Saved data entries

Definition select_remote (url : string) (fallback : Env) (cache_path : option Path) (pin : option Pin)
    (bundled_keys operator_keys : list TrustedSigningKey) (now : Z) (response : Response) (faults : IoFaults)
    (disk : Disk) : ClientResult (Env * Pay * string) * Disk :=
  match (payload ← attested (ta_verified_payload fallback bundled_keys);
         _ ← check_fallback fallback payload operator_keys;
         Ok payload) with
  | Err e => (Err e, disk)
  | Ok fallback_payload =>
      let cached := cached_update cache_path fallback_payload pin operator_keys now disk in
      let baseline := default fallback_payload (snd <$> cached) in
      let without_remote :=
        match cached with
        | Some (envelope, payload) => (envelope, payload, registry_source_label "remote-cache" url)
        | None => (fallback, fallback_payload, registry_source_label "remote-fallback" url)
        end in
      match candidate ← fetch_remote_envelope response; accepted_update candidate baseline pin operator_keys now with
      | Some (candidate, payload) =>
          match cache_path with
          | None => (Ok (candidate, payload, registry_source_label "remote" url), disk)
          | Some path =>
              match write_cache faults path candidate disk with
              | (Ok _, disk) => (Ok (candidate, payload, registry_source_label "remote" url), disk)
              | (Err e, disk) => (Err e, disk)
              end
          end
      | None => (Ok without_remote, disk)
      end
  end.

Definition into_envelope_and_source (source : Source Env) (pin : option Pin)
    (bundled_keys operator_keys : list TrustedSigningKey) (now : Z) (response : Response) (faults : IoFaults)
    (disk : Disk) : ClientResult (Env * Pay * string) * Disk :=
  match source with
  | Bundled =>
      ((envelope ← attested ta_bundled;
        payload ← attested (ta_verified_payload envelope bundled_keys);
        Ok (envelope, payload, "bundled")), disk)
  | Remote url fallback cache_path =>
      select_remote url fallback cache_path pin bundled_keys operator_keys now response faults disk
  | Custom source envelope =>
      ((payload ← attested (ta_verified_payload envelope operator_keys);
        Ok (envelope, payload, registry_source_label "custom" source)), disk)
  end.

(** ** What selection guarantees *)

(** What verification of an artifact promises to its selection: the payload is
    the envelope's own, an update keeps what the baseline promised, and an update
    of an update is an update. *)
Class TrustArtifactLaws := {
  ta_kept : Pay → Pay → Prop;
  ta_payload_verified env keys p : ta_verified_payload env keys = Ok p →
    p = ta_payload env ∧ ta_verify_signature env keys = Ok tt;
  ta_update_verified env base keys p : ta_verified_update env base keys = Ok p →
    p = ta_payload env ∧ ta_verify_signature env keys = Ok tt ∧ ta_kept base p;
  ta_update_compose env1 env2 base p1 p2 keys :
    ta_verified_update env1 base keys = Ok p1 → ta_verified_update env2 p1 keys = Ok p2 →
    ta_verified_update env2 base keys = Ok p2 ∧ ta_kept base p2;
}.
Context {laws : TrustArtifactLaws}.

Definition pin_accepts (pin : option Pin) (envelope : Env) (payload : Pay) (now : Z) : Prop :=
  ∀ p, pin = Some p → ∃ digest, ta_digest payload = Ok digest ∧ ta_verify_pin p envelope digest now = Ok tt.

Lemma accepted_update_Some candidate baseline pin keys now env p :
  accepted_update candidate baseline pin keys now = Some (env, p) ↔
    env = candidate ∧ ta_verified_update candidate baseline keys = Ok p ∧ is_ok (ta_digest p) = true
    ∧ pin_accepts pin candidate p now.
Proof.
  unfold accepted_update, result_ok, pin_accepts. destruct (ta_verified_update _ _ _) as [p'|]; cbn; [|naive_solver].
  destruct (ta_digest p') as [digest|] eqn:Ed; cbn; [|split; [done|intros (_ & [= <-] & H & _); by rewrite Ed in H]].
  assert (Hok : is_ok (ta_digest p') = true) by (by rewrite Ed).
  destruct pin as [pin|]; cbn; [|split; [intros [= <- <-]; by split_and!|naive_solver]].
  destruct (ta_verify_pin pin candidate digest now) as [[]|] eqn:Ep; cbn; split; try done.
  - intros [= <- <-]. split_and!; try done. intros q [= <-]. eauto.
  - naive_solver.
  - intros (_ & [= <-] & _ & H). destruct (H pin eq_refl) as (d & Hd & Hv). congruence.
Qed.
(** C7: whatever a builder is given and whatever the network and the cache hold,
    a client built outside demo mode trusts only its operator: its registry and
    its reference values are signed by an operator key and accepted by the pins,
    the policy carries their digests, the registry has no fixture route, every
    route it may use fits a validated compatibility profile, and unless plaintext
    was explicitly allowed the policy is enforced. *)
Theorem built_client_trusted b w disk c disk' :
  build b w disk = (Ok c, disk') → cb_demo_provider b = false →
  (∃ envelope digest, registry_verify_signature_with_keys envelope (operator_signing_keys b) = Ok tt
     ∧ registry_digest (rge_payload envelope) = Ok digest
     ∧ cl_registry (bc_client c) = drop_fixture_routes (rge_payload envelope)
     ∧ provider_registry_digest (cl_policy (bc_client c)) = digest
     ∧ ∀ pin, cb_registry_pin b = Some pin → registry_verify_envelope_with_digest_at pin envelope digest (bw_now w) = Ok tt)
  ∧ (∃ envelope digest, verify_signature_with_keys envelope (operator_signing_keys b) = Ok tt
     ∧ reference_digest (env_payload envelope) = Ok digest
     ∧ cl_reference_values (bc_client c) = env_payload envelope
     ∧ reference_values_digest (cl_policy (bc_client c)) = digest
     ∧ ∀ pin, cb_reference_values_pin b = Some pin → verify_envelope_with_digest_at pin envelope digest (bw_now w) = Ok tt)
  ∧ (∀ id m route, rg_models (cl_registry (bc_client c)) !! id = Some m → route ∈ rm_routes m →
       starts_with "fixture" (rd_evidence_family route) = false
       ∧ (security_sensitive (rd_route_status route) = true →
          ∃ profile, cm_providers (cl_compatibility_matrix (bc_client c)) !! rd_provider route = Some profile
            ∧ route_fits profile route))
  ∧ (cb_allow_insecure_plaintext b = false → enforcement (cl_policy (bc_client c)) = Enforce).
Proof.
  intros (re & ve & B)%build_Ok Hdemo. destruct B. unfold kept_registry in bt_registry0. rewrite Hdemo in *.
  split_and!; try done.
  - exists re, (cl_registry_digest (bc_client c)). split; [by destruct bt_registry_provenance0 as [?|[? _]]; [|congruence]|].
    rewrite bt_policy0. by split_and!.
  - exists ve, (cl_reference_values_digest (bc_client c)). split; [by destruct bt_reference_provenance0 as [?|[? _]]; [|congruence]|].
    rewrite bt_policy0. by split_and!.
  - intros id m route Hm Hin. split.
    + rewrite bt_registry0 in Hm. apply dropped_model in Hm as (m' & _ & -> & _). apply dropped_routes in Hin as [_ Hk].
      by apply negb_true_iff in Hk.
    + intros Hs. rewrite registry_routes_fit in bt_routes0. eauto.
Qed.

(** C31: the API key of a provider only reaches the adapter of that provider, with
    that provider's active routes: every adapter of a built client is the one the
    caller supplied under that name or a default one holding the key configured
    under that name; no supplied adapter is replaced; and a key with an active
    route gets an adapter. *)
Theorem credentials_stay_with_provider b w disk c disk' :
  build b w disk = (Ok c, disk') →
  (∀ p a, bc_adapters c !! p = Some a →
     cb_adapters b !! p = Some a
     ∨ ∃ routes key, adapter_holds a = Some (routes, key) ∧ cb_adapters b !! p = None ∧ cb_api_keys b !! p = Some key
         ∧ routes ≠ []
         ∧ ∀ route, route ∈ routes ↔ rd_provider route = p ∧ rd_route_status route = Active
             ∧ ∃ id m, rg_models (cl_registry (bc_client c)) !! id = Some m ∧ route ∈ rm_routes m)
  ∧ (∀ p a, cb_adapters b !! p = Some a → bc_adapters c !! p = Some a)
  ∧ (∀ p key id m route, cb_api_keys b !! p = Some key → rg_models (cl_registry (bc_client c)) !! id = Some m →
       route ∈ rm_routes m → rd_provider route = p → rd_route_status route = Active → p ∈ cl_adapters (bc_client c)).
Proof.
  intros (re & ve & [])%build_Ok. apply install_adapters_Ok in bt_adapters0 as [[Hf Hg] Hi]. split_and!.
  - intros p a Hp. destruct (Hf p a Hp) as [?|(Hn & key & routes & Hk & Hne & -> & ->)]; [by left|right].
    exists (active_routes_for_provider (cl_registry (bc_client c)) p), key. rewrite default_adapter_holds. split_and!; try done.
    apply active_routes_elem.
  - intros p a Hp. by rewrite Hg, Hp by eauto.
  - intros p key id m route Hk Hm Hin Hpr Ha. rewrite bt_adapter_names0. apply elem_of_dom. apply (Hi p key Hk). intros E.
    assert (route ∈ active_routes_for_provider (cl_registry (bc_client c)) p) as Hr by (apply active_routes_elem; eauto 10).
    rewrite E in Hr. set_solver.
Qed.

ASSIGNMENT: Your answer should consist of copies of the lines above that include the string "false".

OUTPUT:
  build b w disk = (Ok c, disk') → cb_demo_provider b = false →
       starts_with "fixture" (rd_evidence_family route) = false
  ∧ (cb_allow_insecure_plaintext b = false → enforcement (cl_policy (bc_client c)) = Enforce).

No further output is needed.